Il tè è una bevanda molto popolare in diversi Paesi del mondo, soprattutto nell'emisfero settentrionale del pianeta. Ogni giorno ne vengono consumate più di 2 miliardi di tazze. Diventa così la bevanda più consumata, dietro solo all'acqua. Viene venduto principalmente come nero e verde, entrambi a lungo associati a una serie di benefici per la salute. Tra questi, la capacità di abbassare la pressione sanguigna.

I ricercatori hanno identificato due composti flavonoidi nel tè che attivano un tipo specifico di proteina del canale ionico chiamata KCNQ5. Ciò consente agli ioni di potassio di diffondersi fuori dalle cellule per ridurre l'eccitabilità cellulare e quindi abbassare la pressione sanguigna. Il team spiega che, poiché la KCNQ5 si trova nei muscoli lisci che rivestono i vasi sanguigni, questi si rilassano quando vengono attivati ​​dal tè .

"Abbiamo scoperto, attraverso l'uso di modelli computerizzati e studi di mutagenesi, che catechine specifiche (flavonoidi) si legano al piede del sensore di tensione, che è la parte della KCNQ5 che consente al canale di aprirsi in risposta all'eccitazione cellulare. Questo legame consente al canale di aprirsi prima e molto più facilmente nel processo di eccitazione cellulare", ha spiegato Abbott.

Il suo team ha anche scoperto che l'aggiunta di latte al tè nero, come sono abituati a fare gli americani e gli inglesi, blocca i suoi effetti benefici nell'attivazione della KCNQ5.

La spettrometria di massa, a sua volta, ha indicato che il riscaldamento del tè verde a 35° altera la sua composizione chimica in un modo che lo rende più efficace nell'attivare la KCNQ5. Tuttavia, l'autore principale dello studio ha sottolineato che non è necessario bere solo tè caldo.

"Indipendentemente dal fatto che il tè venga consumato freddo o caldo, questa temperatura viene raggiunta dopo averlo bevuto, poiché la temperatura del corpo umano è di circa 37°. Pertanto, semplicemente bevendo il tè attiviamo le sue proprietà benefiche e antipertensive" ha spiegato Abbott.

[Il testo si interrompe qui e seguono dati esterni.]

(** * A growable array over raw storage: [RawMemory<T>] and [Vector<T>]

    Shallow embedding of [advanced-vector/vector.h].

    - A buffer is a list of slots; a slot is either raw (uninitialised) or
      holds a live object.  The buffer with no slot at all is the null
      pointer, or a block too small for one element.
    - [Allocate(n)] asks [operator new] for [n * sizeof(T)] bytes, a
      product taken in [size_t]: the block it gets has room for as many
      elements as that many bytes hold, which is fewer than [n] when the
      product wraps.
    - Iterators and pointers into a buffer are offsets from its start.
    - [size_t] is an unsigned type with [SIZE_MAX + 1] values; arithmetic
      on it wraps.
    - The element type's special member functions may throw and may read
      and write state of their own (static counters and the like); they
      are the fields of [ElemOps].  Every call that completes is recorded
      in a trace.
    - A method returns [Normal], [Throws] (with the state the objects are
      left in) or [Undefined] when it accesses a slot it must not. *)

From stdpp Require Import base option list gmap.

(** ** Outcomes *)

Inductive exn : Type :=
  | bad_alloc
  | thrown (code : nat).

Inductive result (R S : Type) : Type :=
  | Normal (r : R) (s : S)
  | Throws (e : exn) (s : S)
  | Undefined.
Arguments Normal {R S} r s.
Arguments Throws {R S} e s.
Arguments Undefined {R S}.

Section vector_h.

Context {T : Type}.
(** State the element type's operations and the memory system can see. *)
Context {W : Type}.
(** Largest value of [size_t]. *)
Variable SIZE_MAX : nat.

Definition wrap (n : nat) : nat := n mod S SIZE_MAX.
(** [a - b] in [size_t], for [a], [b] already in range. *)
Definition wrap_sub (a b : nat) : nat := wrap (a + S SIZE_MAX - b).

(** ** The element type *)

Record ElemOps : Type := {
  (** [T()] *)
  default_ctor : W → (exn + T) * W;
  (** [T(const T&)] *)
  copy_ctor : T → W → (exn + T) * W;
  (** [T(T&&)]: the object built, and what is left in the source. *)
  move_ctor : T → W → (exn + T) * T * W;
  (** [dst = src]: what [dst] holds afterwards. *)
  copy_assign : T → T → W → option exn * T * W;
  (** [dst = std::move(src)]: what [dst] and [src] hold afterwards. *)
  move_assign : T → T → W → option exn * T * T * W;
  (** [~T()] *)
  dtor : T → W → W;
  is_nothrow_move_constructible : bool;
  is_copy_constructible : bool;
  (** [sizeof(T)], at least 1. *)
  sizeof_T : positive;
  (** [operator new] for a block of so many bytes: granted or not. *)
  operator_new : nat → W → bool * W;
}.

Variable ops : ElemOps.

(** [sizeof(T)] as a number of bytes. *)
Definition sizeof : nat := Pos.to_nat (sizeof_T ops).

Inductive event : Type :=
  | Constructed (x : T)
  | CopyConstructed (x : T)
  | MoveConstructed (x : T)
  | CopyAssigned (x : T)
  | MoveAssigned (x : T)
  | Destroyed (x : T).

(** The world: that state, and the trace of completed calls. *)
Local Abbreviation world := (W * list event)%type.

Definition log (ev : event) (u : W) (w : world) : world := (u, w.2 ++ [ev]).

(** ** Slots *)

(** A slot: raw, or holding a live object. *)
Local Abbreviation slot := (option T).

(** The live object in slot [i], if there is one. *)
Definition live (b : list slot) (i : nat) : option T := mjoin (b !! i).

Definition in_range (b : list slot) (i : nat) : bool := bool_decide (i < length b).

(** ** Algorithms of <memory> and <algorithm>, on slots *)

(** Placement new [new (b + i) T(args...)], [ctor] running the
    constructor on the forwarded arguments. *)
Definition construct_at (b : list slot) (i : nat) (ctor : W → (exn + T) * W)
    (w : world) : result unit (list slot * world) :=
  if in_range b i then
    match ctor w.1 with
    | (inr x, u) => Normal () (<[i := Some x]> b, log (Constructed x) u w)
    | (inl e, u) => Throws e (b, (u, w.2))
    end
  else Undefined.

Definition destroy_at (b : list slot) (i : nat) (w : world)
    : result unit (list slot * world) :=
  match live b i with
  | Some x => Normal () (<[i := None]> b, log (Destroyed x) (dtor ops x w.1) w)
  | None => Undefined
  end.

Fixpoint destroy_n (b : list slot) (first n : nat) (w : world)
    : result unit (list slot * world) :=
  match n with
  | 0 => Normal () (b, w)
  | S n' =>
      match destroy_at b first w with
      | Normal _ (b', w') => destroy_n b' (S first) n' w'
      | other => other
      end
  end.

(** The handler of the [uninitialized_*] algorithms: destroy what was
    built, [d_first, current), and rethrow. *)
Definition rollback {R : Type} (e : exn) (dst : list slot)
    (d_first current : nat) (w : world) : result R (list slot * world) :=
  match destroy_n dst d_first (current - d_first) w with
  | Normal _ s => Throws e s
  | Throws e' s => Throws e' s
  | Undefined => Undefined
  end.

Fixpoint uninitialized_copy_loop (src : list slot) (first count : nat)
    (dst : list slot) (d_first current : nat) (w : world)
    : result nat (list slot * world) :=
  match count with
  | 0 => Normal current (dst, w)
  | S count' =>
      if in_range dst current then
        match live src first with
        | Some x =>
            match copy_ctor ops x w.1 with
            | (inr y, u) =>
                uninitialized_copy_loop src (S first) count'
                  (<[current := Some y]> dst) d_first (S current)
                  (log (CopyConstructed y) u w)
            | (inl e, u) => rollback e dst d_first current (u, w.2)
            end
        | None => Undefined
        end
      else Undefined
  end.

Definition uninitialized_copy_n (src : list slot) (first count : nat)
    (dst : list slot) (d_first : nat) (w : world)
    : result nat (list slot * world) :=
  uninitialized_copy_loop src first count dst d_first d_first w.

Fixpoint uninitialized_move_loop (src : list slot) (first count : nat)
    (dst : list slot) (d_first current : nat) (w : world)
    : result nat (list slot * list slot * world) :=
  match count with
  | 0 => Normal current (src, dst, w)
  | S count' =>
      if in_range dst current then
        match live src first with
        | Some x =>
            match move_ctor ops x w.1 with
            | (inr y, x', u) =>
                uninitialized_move_loop (<[first := Some x']> src) (S first)
                  count' (<[current := Some y]> dst) d_first (S current)
                  (log (MoveConstructed y) u w)
            | (inl e, x', u) =>
                match rollback (R := unit) e dst d_first current (u, w.2) with
                | Normal _ (dst', w') | Throws _ (dst', w') =>
                    Throws e (<[first := Some x']> src, dst', w')
                | Undefined => Undefined
                end
            end
        | None => Undefined
        end
      else Undefined
  end.

Definition uninitialized_move_n (src : list slot) (first count : nat)
    (dst : list slot) (d_first : nat) (w : world)
    : result nat (list slot * list slot * world) :=
  uninitialized_move_loop src first count dst d_first d_first w.

Fixpoint uninitialized_value_construct_loop (b : list slot)
    (first current count : nat) (w : world)
    : result unit (list slot * world) :=
  match count with
  | 0 => Normal () (b, w)
  | S count' =>
      if in_range b current then
        match default_ctor ops w.1 with
        | (inr y, u) =>
            uninitialized_value_construct_loop (<[current := Some y]> b)
              first (S current) count' (log (Constructed y) u w)
        | (inl e, u) => rollback e b first current (u, w.2)
        end
      else Undefined
  end.

Definition uninitialized_value_construct_n (b : list slot) (first count : nat)
    (w : world) : result unit (list slot * world) :=
  uninitialized_value_construct_loop b first first count w.

(** [std::copy_n(first, count, result)]: copy assignment, slot by slot,
    forwards. *)
Fixpoint copy_n (src : list slot) (first count : nat) (dst : list slot)
    (res : nat) (w : world) : result nat (list slot * world) :=
  match count with
  | 0 => Normal res (dst, w)
  | S count' =>
      match live dst res, live src first with
      | Some d, Some x =>
          match copy_assign ops d x w.1 with
          | (None, d', u) =>
              copy_n src (S first) count' (<[res := Some d']> dst) (S res)
                (log (CopyAssigned d') u w)
          | (Some e, d', u) => Throws e (<[res := Some d']> dst, (u, w.2))
          end
      | _, _ => Undefined
      end
  end.

(** [b[to] = std::move(b[from])] inside one buffer. *)
Definition move_assign_slot (b : list slot) (to from : nat) (w : world)
    : result unit (list slot * world) :=
  match live b to, live b from with
  | Some d, Some x =>
      match move_assign ops d x w.1 with
      | (None, d', x', u) =>
          Normal () (<[to := Some d']> (<[from := Some x']> b),
                     log (MoveAssigned d') u w)
      | (Some e, d', x', u) =>
          Throws e (<[to := Some d']> (<[from := Some x']> b), (u, w.2))
      end
  | _, _ => Undefined
  end.

(** [std::move(first, first + count, d_first)] inside one buffer. *)
Fixpoint move_range (b : list slot) (first count d_first : nat) (w : world)
    : result unit (list slot * world) :=
  match count with
  | 0 => Normal () (b, w)
  | S count' =>
      match move_assign_slot b d_first first w with
      | Normal _ (b', w') => move_range b' (S first) count' (S d_first) w'
      | other => other
      end
  end.

(** [std::move_backward(last - count, last, d_last)] inside one buffer. *)
Fixpoint move_backward (b : list slot) (count last d_last : nat) (w : world)
    : result unit (list slot * world) :=
  match count with
  | 0 => Normal () (b, w)
  | S count' =>
      match last, d_last with
      | S last', S d_last' =>
          match move_assign_slot b d_last' last' w with
          | Normal _ (b', w') => move_backward b' count' last' d_last' w'
          | other => other
          end
      | _, _ => Undefined
      end
  end.

(** ** RawMemory *)

Record RawMemory : Type := mkRawMemory {
  buffer_ : list slot;
  capacity_ : nat;
}.

(** [RawMemory() = default]: [buffer_ = nullptr], [capacity_ = 0]. *)
Definition RawMemory_default : RawMemory := mkRawMemory [] 0.

(** [Allocate(n)]: the null pointer for [n = 0], otherwise the block
    [operator new(n * sizeof(T))] gives, the product being one of
    [size_t]; the block has the slots its bytes make up. *)
Definition Allocate (n : nat) (w : world) : result (list slot) world :=
  if bool_decide (n ≠ 0) then
    let bytes := wrap (n * sizeof) in
    match operator_new ops bytes w.1 with
    | (true, u) => Normal (replicate (bytes `div` sizeof) None) (u, w.2)
    | (false, u) => Throws bad_alloc (u, w.2)
    end
  else Normal [] w.

(** [explicit RawMemory(size_t capacity)] *)
Definition RawMemory_sized (capacity : nat) (w : world)
    : result RawMemory world :=
  match Allocate capacity w with
  | Normal buf w' => Normal (mkRawMemory buf capacity) w'
  | Throws e w' => Throws e w'
  | Undefined => Undefined
  end.

(** [RawMemory& operator=(RawMemory&& rhs)]: the pair is [*this] and
    [rhs] afterwards. *)
Definition RawMemory_move_assign (this rhs : RawMemory)
    : RawMemory * RawMemory :=
  let this := mkRawMemory (buffer_ rhs) (capacity_ this) in
  let rhs := mkRawMemory [] (capacity_ rhs) in
  let this := mkRawMemory (buffer_ this) (capacity_ rhs) in
  (this, rhs).

(** [RawMemory(RawMemory&& other)]: the new object and [other]. *)
Definition RawMemory_move (other : RawMemory) : RawMemory * RawMemory :=
  RawMemory_move_assign RawMemory_default other.

Definition RawMemory_Swap (this other : RawMemory) : RawMemory * RawMemory :=
  (mkRawMemory (buffer_ other) (capacity_ other),
   mkRawMemory (buffer_ this) (capacity_ this)).

Definition RawMemory_Capacity (this : RawMemory) : nat := capacity_ this.

(** ** Vector *)

Record Vector : Type := mkVector {
  data_ : RawMemory;
  size_ : nat;
}.

Definition with_buffer (v : Vector) (b : list slot) : Vector :=
  mkVector (mkRawMemory b (capacity_ (data_ v))) (size_ v).

Definition with_size (v : Vector) (n : nat) : Vector :=
  mkVector (data_ v) n.

Definition Capacity (v : Vector) : nat := RawMemory_Capacity (data_ v).
Definition Size (v : Vector) : nat := size_ v.

(** [Vector() = default] *)
Definition Vector_default : Vector := mkVector RawMemory_default 0.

La scoperta è stata fatta nel laboratorio di Geoffrey Abbott, professore del Dipartimento di Fisiologia e Biofisica presso l'Università della California. È il risultato della collaborazione con scienziati dell'Istituto Panum dell'Università di Copenaghen. I risultati sono stati pubblicati sulla rivista 'Cellular Physiology and Biochemistry'.

Fino a un terzo della popolazione adulta mondiale soffre di ipertensione, quindi questa condizione è considerata il principale fattore di rischio per malattie cardiovascolari e mortalità prematura nel mondo. I risultati dei ricercatori americani e danesi potrebbero aiutare a sviluppare nuovi farmaci per abbassare la pressione sanguigna.